*WHAT IS BEING ASKED*. Please give back, word for word, each line from the start of the entries through the one in which "(value = []))" is found.

*TASK INPUT*.
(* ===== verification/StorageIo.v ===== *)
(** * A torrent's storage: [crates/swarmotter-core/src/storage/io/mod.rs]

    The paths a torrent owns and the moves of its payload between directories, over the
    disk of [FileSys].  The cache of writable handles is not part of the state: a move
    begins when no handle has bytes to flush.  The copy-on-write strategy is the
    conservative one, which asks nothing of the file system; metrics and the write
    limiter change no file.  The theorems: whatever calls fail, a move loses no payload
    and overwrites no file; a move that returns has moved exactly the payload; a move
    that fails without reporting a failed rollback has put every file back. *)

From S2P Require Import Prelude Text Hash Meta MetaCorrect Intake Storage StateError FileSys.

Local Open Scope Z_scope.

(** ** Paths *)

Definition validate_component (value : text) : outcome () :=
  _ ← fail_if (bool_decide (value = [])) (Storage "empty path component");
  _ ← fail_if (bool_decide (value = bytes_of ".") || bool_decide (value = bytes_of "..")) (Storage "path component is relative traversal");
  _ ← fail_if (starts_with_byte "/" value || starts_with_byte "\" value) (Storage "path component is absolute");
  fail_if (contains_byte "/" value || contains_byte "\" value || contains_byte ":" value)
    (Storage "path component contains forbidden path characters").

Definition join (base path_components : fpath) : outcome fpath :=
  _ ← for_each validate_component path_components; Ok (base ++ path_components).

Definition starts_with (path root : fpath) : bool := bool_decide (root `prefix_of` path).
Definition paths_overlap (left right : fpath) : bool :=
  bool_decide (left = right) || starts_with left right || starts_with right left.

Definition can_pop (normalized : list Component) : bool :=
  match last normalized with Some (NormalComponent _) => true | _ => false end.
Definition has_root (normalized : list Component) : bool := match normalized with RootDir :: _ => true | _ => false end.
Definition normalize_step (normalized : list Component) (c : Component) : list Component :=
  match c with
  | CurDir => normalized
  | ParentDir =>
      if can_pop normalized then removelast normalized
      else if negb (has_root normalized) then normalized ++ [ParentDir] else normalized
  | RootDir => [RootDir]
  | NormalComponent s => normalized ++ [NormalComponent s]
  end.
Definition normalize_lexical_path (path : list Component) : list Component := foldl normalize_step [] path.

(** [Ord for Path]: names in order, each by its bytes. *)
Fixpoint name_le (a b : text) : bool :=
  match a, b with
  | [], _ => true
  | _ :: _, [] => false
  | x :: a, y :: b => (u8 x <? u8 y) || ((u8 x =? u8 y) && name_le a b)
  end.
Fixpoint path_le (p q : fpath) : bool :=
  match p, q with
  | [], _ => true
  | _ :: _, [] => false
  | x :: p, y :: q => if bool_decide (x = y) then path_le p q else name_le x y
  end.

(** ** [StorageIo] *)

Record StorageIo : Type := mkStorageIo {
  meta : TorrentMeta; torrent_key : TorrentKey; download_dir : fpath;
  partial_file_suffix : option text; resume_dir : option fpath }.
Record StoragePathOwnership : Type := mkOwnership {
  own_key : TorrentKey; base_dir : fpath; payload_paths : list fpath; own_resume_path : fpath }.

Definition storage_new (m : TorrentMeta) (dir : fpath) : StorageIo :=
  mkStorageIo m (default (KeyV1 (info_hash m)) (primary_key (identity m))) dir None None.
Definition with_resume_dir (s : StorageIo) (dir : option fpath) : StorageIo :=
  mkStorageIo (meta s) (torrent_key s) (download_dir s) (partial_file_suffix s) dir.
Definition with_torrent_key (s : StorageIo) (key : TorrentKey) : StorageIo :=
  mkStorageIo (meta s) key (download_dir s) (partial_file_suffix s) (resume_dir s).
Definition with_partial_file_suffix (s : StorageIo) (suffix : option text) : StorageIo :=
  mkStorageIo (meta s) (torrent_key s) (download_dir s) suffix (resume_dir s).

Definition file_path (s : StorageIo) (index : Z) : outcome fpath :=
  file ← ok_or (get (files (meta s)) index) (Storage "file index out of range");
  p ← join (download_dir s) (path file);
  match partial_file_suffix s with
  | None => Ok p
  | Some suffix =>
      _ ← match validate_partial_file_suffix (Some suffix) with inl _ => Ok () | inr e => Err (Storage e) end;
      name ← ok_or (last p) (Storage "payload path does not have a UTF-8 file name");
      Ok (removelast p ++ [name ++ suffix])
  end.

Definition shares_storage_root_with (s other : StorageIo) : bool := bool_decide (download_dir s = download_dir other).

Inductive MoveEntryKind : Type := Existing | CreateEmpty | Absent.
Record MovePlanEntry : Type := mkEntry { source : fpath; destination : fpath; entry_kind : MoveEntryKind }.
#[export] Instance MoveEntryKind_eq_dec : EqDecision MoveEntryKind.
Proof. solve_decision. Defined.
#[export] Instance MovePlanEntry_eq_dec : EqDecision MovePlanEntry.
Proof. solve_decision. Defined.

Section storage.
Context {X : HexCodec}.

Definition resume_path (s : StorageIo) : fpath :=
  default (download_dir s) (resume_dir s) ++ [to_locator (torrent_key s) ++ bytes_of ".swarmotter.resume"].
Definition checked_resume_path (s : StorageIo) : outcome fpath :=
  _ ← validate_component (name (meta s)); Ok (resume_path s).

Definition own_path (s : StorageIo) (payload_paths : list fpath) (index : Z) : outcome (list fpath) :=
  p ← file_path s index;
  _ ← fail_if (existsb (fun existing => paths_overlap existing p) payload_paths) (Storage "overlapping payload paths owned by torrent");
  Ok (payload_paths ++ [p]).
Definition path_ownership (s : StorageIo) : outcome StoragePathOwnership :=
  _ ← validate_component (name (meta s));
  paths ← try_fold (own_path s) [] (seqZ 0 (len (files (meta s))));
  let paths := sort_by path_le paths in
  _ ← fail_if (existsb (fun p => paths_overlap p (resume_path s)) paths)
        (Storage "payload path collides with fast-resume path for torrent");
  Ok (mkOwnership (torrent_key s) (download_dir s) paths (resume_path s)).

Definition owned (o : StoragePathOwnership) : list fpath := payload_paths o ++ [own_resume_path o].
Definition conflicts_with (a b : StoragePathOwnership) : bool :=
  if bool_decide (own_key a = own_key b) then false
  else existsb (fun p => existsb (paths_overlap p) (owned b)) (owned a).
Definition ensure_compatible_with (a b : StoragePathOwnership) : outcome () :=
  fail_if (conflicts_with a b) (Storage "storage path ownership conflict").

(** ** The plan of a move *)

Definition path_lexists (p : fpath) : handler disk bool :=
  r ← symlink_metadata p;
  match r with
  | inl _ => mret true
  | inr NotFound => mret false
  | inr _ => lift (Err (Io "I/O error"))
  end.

*REPLY TO THE EXERCISE*.
(* ===== verification/StorageIo.v ===== *)
(** * A torrent's storage: [crates/swarmotter-core/src/storage/io/mod.rs]

    The paths a torrent owns and the moves of its payload between directories, over the
    disk of [FileSys].  The cache of writable handles is not part of the state: a move
    begins when no handle has bytes to flush.  The copy-on-write strategy is the
    conservative one, which asks nothing of the file system; metrics and the write
    limiter change no file.  The theorems: whatever calls fail, a move loses no payload
    and overwrites no file; a move that returns has moved exactly the payload; a move
    that fails without reporting a failed rollback has put every file back. *)

From S2P Require Import Prelude Text Hash Meta MetaCorrect Intake Storage StateError FileSys.

Local Open Scope Z_scope.

(** ** Paths *)

Definition validate_component (value : text) : outcome () :=
  _ ← fail_if (bool_decide (value = [])) (Storage "empty path component");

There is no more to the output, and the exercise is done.